### WHAT IS REQUIRED
All of the data is to be set down again without alteration.

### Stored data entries
Lemma step_state_ok st ev : state_ok st -> state_ok (fst (step st ev)).
Proof.
  intros H. destruct ev as [[|] e]; unfold step.
  - destruct (String.eqb _ "book" && is_none _) eqn:Eb.
    { destruct H as [B [C [V K]]]. cbn [fst].
      unfold state_ok, book_ok, buffer_ok.
      cbn [current_book_code current_book_name current_osis_book
           current_chapter current_verse buffer].
      split; [|split; [exact C|split; [exact V|exact K]]].
      unfold lookup_osis. destruct (dict_get (attrib e) "id") as [u|]; [|now left].
      destruct (dict_get USFX_TO_OSIS u) as [o|] eqn:Hu; [|now left].
      right. exists u, o. destruct (usfx_table_ok _ _ Hu) as [Hne _].
      cbn [truthy_str]. rewrite Hne. auto. }
    destruct (mem_str _ ["c"; "chapter"]).
    { destruct (0 <? _) eqn:Ec; [|exact H].
      destruct H as [B [C [V K]]]. cbn [fst].
      unfold state_ok, book_ok, buffer_ok.
      cbn [current_book_code current_book_name current_osis_book
           current_chapter current_verse buffer].
      split; [exact B|]. split; [now apply positive_of_ltb|].
      split; [now left | constructor]. }
    destruct (mem_str _ ["v"; "verse"]).
    { destruct (0 <? _) eqn:Ev; cbn [fst]; apply capture_state_ok; [|exact H].
      destruct H as [B [C [V K]]].
      unfold state_ok, book_ok, buffer_ok.
      cbn [current_book_code current_book_name current_osis_book
           current_chapter current_verse buffer].
      split; [exact B|]. split; [exact C|].
      split; [now apply positive_of_ltb | constructor]. }
    cbn [fst]. now apply capture_state_ok.
  - destruct (String.eqb _ "book"); cbn [fst];
      [apply initial_state_ok | now apply capture_state_ok].
Qed.

Lemma exec_state_ok st evs : state_ok st -> state_ok (fst (exec st evs)).
Proof.
  revert st. induction evs as [|ev evs IH]; intros st H; simpl; [exact H|].
  pose proof (step_state_ok st ev H) as H1. destruct (step st ev) as [s1 o1].
  specialize (IH s1 H1). destruct (exec s1 evs); exact IH.
Qed.

Lemma verse_id_parts o c v :
  free_of "." o ->
  split_on "." (o ++ "." ++ str_of_nat c ++ "." ++ str_of_nat v)
  = [o; str_of_nat c; str_of_nat v].
Proof.
  intros Ho.
  change ("." ++ str_of_nat c ++ "." ++ str_of_nat v)%string
    with (String "." (str_of_nat c ++ String "." (str_of_nat v))).
  rewrite (split_on_app _ _ _ Ho).
  rewrite split_on_app by (apply str_of_nat_free; reflexivity).
  rewrite split_on_free by (apply str_of_nat_free; reflexivity).
  reflexivity.
Qed.

Lemma length_nonempty s : s <> EmptyString -> 0 < String.length s.
Proof. destruct s; [congruence | simpl; lia]. Qed.

Lemma flush_rows_ok st r : state_ok st -> In r (flush st) -> row_ok r.
Proof.
  intros [B [C [V K]]] Hin.
  destruct (flush_spec st r K Hin) as [_ [_ [_ Ht]]].
  unfold flush in Hin.
  destruct (current_verse st) as [v|] eqn:Ev; [|contradiction].
  destruct (buffer st) as [|s buf]; [contradiction|].
  destruct (current_osis_book st) as [[|a b]|] eqn:Eo; try contradiction.
  destruct (current_chapter st) as [[|c]|] eqn:Ec; try contradiction.
  destruct Hin as [<-|[]].
  destruct B as [B|[u [o [B1 [B2 [B3 B4]]]]]]; [congruence|].
  rewrite Eo in B3. injection B3 as <-.
  destruct V as [V|[v' V]]; [discriminate|]. injection V as ->.
  destruct (osis_has_name _ _ B2) as [nm Hnm].
  destruct (usfx_table_ok _ _ B2) as [_ Hfree].
  assert (Edef : dict_get_default OSIS_TO_NAME (String a b) (String a b) = nm)
    by (unfold dict_get_default; now rewrite Hnm).
  exists u, (String a b), nm, (S c), (S v').
  rewrite B4, Edef in *. unfold make_row in *.
  cbn [osis_id translation book chapter verse ref_display text char_count
       fmt_opt] in *.
  split; [exact B2|]. split; [exact Hnm|]. split; [lia|]. split; [lia|].
  split; [reflexivity|]. split; [now apply verse_id_parts|].
  split; [reflexivity|]. split; [reflexivity|]. split; [reflexivity|].
  split; [reflexivity|]. split; [reflexivity|]. split; [exact Ht|].
  split; [reflexivity|]. apply length_nonempty. exact Ht.
Qed.

Lemma exec_rows_ok st evs r :
  state_ok st -> In r (snd (exec st evs)) -> row_ok r.
Proof.
  revert st. induction evs as [|ev evs IH]; intros st Hok; simpl; [intros []|].
  pose proof (step_state_ok st ev Hok) as H1.
  pose proof (step_out st ev r) as H2.
  destruct (step st ev) as [s1 o1]. simpl in *.
  specialize (IH s1 H1). destruct (exec s1 evs) as [s2 o2]. simpl in *.
  intros Hin. apply in_app_or in Hin as [Hin|Hin]; [|now apply IH].
  destruct (H2 Hin) as [_ Hf]. eapply flush_rows_ok; [|exact Hf].
  destruct ev as [[|] e]; simpl; [exact Hok | now apply capture_state_ok].
Qed.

### SOLUTION TO THIS PROBLEM
Lemma step_state_ok st ev : state_ok st -> state_ok (fst (step st ev)).
Proof.
  intros H. destruct ev as [[|] e]; unfold step.
  - destruct (String.eqb _ "book" && is_none _) eqn:Eb.
    { destruct H as [B [C [V K]]]. cbn [fst].
      unfold state_ok, book_ok, buffer_ok.
      cbn [current_book_code current_book_name current_osis_book
           current_chapter current_verse buffer].
      split; [|split; [exact C|split; [exact V|exact K]]].
      unfold lookup_osis. destruct (dict_get (attrib e) "id") as [u|]; [|now left].
      destruct (dict_get USFX_TO_OSIS u) as [o|] eqn:Hu; [|now left].
      right. exists u, o. destruct (usfx_table_ok _ _ Hu) as [Hne _].
      cbn [truthy_str]. rewrite Hne. auto. }
    destruct (mem_str _ ["c"; "chapter"]).
    { destruct (0 <? _) eqn:Ec; [|exact H].
      destruct H as [B [C [V K]]]. cbn [fst].
      unfold state_ok, book_ok, buffer_ok.
      cbn [current_book_code current_book_name current_osis_book
           current_chapter current_verse buffer].
      split; [exact B|]. split; [now apply positive_of_ltb|].
      split; [now left | constructor]. }
    destruct (mem_str _ ["v"; "verse"]).
    { destruct (0 <? _) eqn:Ev; cbn [fst]; apply capture_state_ok; [|exact H].
      destruct H as [B [C [V K]]].
      unfold state_ok, book_ok, buffer_ok.
      cbn [current_book_code current_book_name current_osis_book
           current_chapter current_verse buffer].
      split; [exact B|]. split; [exact C|].
      split; [now apply positive_of_ltb | constructor]. }
    cbn [fst]. now apply capture_state_ok.
  - destruct (String.eqb _ "book"); cbn [fst];
      [apply initial_state_ok | now apply capture_state_ok].
Qed.

Lemma exec_state_ok st evs : state_ok st -> state_ok (fst (exec st evs)).
Proof.
  revert st. induction evs as [|ev evs IH]; intros st H; simpl; [exact H|].
  pose proof (step_state_ok st ev H) as H1. destruct (step st ev) as [s1 o1].
  specialize (IH s1 H1). destruct (exec s1 evs); exact IH.
Qed.

Lemma verse_id_parts o c v :
  free_of "." o ->
  split_on "." (o ++ "." ++ str_of_nat c ++ "." ++ str_of_nat v)
  = [o; str_of_nat c; str_of_nat v].
Proof.
  intros Ho.
  change ("." ++ str_of_nat c ++ "." ++ str_of_nat v)%string
    with (String "." (str_of_nat c ++ String "." (str_of_nat v))).
  rewrite (split_on_app _ _ _ Ho).
  rewrite split_on_app by (apply str_of_nat_free; reflexivity).
  rewrite split_on_free by (apply str_of_nat_free; reflexivity).
  reflexivity.
Qed.

Lemma length_nonempty s : s <> EmptyString -> 0 < String.length s.
Proof. destruct s; [congruence | simpl; lia]. Qed.

Lemma flush_rows_ok st r : state_ok st -> In r (flush st) -> row_ok r.
Proof.
  intros [B [C [V K]]] Hin.
  destruct (flush_spec st r K Hin) as [_ [_ [_ Ht]]].
  unfold flush in Hin.
  destruct (current_verse st) as [v|] eqn:Ev; [|contradiction].
  destruct (buffer st) as [|s buf]; [contradiction|].
  destruct (current_osis_book st) as [[|a b]|] eqn:Eo; try contradiction.
  destruct (current_chapter st) as [[|c]|] eqn:Ec; try contradiction.
  destruct Hin as [<-|[]].
  destruct B as [B|[u [o [B1 [B2 [B3 B4]]]]]]; [congruence|].
  rewrite Eo in B3. injection B3 as <-.
  destruct V as [V|[v' V]]; [discriminate|]. injection V as ->.
  destruct (osis_has_name _ _ B2) as [nm Hnm].
  destruct (usfx_table_ok _ _ B2) as [_ Hfree].
  assert (Edef : dict_get_default OSIS_TO_NAME (String a b) (String a b) = nm)
    by (unfold dict_get_default; now rewrite Hnm).
  exists u, (String a b), nm, (S c), (S v').
  rewrite B4, Edef in *. unfold make_row in *.
  cbn [osis_id translation book chapter verse ref_display text char_count
       fmt_opt] in *.
  split; [exact B2|]. split; [exact Hnm|]. split; [lia|]. split; [lia|].
  split; [reflexivity|]. split; [now apply verse_id_parts|].
  split; [reflexivity|]. split; [reflexivity|]. split; [reflexivity|].
  split; [reflexivity|]. split; [reflexivity|]. split; [exact Ht|].
  split; [reflexivity|]. apply length_nonempty. exact Ht.
Qed.

Lemma exec_rows_ok st evs r :
  state_ok st -> In r (snd (exec st evs)) -> row_ok r.
Proof.
  revert st. induction evs as [|ev evs IH]; intros st Hok; simpl; [intros []|].
  pose proof (step_state_ok st ev Hok) as H1.
  pose proof (step_out st ev r) as H2.
  destruct (step st ev) as [s1 o1]. simpl in *.
  specialize (IH s1 H1). destruct (exec s1 evs) as [s2 o2]. simpl in *.
  intros Hin. apply in_app_or in Hin as [Hin|Hin]; [|now apply IH].
  destruct (H2 Hin) as [_ Hf]. eapply flush_rows_ok; [|exact Hf].
  destruct ev as [[|] e]; simpl; [exact Hok | now apply capture_state_ok].
Qed.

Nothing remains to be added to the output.